───── SOURCE MATERIAL

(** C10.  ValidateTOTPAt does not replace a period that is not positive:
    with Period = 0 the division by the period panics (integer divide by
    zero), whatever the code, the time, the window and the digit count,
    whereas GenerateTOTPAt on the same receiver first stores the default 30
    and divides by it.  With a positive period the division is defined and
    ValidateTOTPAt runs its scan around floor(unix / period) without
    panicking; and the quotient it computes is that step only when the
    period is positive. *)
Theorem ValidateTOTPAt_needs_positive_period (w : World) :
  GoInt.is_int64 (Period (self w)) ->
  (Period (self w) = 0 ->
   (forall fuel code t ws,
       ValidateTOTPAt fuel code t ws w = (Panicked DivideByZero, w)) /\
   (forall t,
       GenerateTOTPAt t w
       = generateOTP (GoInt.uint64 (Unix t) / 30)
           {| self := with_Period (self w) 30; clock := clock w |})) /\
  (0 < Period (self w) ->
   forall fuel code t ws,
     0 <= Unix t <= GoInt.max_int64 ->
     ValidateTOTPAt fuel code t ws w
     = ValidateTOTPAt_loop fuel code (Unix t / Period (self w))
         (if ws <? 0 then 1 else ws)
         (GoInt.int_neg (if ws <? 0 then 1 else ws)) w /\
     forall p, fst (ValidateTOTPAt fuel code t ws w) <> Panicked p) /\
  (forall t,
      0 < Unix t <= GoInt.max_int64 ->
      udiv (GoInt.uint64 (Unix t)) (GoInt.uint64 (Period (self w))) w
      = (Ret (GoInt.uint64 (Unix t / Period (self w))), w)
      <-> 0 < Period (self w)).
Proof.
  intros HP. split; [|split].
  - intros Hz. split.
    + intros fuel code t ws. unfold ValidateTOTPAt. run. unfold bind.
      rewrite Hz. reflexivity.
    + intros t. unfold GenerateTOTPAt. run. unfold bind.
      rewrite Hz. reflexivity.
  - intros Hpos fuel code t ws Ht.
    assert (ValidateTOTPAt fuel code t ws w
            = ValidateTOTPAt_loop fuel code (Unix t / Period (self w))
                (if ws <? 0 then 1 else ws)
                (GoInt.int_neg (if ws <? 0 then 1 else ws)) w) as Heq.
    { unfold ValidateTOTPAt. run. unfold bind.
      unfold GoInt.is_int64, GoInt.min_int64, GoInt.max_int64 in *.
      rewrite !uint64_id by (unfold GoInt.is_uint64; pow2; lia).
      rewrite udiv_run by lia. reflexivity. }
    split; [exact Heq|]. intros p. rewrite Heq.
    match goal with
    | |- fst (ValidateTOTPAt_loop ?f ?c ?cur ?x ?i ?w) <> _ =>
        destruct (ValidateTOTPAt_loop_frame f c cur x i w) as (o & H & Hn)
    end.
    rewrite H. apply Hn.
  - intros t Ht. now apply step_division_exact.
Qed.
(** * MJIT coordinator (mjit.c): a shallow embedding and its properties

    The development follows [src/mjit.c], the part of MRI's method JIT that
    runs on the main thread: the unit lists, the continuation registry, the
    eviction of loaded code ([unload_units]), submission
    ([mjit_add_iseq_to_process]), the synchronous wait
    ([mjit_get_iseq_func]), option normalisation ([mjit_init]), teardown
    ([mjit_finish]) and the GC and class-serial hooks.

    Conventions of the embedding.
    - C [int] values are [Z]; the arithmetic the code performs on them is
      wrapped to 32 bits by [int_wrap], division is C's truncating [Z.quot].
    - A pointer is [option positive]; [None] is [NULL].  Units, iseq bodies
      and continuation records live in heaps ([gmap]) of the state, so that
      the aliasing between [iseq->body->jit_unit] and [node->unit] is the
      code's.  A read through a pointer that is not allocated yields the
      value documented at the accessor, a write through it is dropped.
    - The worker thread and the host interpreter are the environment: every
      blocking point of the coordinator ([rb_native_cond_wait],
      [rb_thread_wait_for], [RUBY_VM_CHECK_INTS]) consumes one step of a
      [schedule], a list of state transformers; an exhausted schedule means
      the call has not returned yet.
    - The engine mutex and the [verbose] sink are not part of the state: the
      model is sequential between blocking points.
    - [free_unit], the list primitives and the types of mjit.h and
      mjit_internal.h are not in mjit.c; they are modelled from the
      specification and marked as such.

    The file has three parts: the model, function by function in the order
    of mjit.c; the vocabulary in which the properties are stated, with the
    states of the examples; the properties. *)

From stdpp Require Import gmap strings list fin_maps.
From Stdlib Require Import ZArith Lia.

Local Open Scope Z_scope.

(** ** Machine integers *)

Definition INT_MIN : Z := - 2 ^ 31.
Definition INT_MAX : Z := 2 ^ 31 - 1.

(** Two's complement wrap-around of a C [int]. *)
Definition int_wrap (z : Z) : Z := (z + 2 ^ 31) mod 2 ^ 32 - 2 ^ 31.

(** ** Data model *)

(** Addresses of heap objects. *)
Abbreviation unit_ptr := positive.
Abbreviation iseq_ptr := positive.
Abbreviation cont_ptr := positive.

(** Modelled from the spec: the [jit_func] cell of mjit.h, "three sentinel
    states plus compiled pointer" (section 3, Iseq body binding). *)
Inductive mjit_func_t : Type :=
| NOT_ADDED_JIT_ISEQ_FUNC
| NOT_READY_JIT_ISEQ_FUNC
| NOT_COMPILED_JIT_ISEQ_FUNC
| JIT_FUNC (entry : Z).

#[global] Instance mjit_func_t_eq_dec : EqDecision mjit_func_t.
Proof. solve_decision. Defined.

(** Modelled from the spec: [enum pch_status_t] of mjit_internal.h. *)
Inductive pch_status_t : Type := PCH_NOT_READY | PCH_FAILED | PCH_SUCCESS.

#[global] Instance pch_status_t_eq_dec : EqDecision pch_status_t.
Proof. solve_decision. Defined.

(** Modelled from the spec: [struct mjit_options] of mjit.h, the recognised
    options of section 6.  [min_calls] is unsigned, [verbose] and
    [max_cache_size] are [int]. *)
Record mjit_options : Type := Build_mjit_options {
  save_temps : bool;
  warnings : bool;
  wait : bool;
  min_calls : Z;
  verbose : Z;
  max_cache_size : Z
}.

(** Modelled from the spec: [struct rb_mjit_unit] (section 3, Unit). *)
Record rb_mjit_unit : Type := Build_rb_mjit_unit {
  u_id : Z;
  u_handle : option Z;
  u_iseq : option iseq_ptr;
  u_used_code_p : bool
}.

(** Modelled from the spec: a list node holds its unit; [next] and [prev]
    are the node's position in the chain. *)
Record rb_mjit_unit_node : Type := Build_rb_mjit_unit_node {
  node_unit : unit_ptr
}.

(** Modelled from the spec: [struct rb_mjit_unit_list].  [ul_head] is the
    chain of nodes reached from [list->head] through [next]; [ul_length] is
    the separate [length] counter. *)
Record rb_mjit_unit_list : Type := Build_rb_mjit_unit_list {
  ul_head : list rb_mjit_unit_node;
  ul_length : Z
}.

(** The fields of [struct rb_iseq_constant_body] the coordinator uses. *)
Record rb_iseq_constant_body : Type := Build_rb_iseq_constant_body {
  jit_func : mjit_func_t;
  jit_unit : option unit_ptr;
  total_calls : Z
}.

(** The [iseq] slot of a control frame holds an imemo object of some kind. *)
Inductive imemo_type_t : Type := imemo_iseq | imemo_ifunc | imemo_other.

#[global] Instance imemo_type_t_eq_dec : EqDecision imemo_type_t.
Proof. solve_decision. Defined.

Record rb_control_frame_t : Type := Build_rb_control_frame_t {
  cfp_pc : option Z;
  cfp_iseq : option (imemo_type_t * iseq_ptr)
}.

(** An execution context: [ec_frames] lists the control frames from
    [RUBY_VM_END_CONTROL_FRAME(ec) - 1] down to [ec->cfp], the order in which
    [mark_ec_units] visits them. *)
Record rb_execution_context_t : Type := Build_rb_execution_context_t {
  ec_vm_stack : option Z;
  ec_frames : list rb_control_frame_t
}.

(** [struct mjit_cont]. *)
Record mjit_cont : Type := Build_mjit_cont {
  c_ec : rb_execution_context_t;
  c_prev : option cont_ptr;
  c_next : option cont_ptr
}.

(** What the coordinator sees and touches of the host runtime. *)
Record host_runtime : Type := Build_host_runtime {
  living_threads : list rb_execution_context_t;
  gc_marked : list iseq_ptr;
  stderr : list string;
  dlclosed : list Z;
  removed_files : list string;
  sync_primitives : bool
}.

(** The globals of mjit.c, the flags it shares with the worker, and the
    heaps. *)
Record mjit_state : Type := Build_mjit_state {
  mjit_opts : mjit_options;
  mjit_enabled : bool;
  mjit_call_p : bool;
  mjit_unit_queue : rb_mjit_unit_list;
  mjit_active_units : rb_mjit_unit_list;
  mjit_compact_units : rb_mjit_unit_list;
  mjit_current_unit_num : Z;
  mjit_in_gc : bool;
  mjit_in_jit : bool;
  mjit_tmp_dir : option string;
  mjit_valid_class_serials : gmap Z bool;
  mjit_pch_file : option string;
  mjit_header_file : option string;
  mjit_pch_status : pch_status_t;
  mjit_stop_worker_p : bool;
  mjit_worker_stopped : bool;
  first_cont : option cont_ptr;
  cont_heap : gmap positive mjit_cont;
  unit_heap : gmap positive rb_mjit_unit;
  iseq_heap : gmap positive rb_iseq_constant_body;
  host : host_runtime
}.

──────────

All lines in the listing above between the line with "Abbreviation cont_ptr := positive." and the line with "(** Modelled from the spec: [struct mjit_options]", inclusive, should be set down exactly, and no line outside that range.

Abbreviation cont_ptr := positive.

(** Modelled from the spec: the [jit_func] cell of mjit.h, "three sentinel
    states plus compiled pointer" (section 3, Iseq body binding). *)
Inductive mjit_func_t : Type :=
| NOT_ADDED_JIT_ISEQ_FUNC
| NOT_READY_JIT_ISEQ_FUNC
| NOT_COMPILED_JIT_ISEQ_FUNC
| JIT_FUNC (entry : Z).

#[global] Instance mjit_func_t_eq_dec : EqDecision mjit_func_t.
Proof. solve_decision. Defined.

(** Modelled from the spec: [enum pch_status_t] of mjit_internal.h. *)
Inductive pch_status_t : Type := PCH_NOT_READY | PCH_FAILED | PCH_SUCCESS.

#[global] Instance pch_status_t_eq_dec : EqDecision pch_status_t.
Proof. solve_decision. Defined.

(** Modelled from the spec: [struct mjit_options] of mjit.h, the recognised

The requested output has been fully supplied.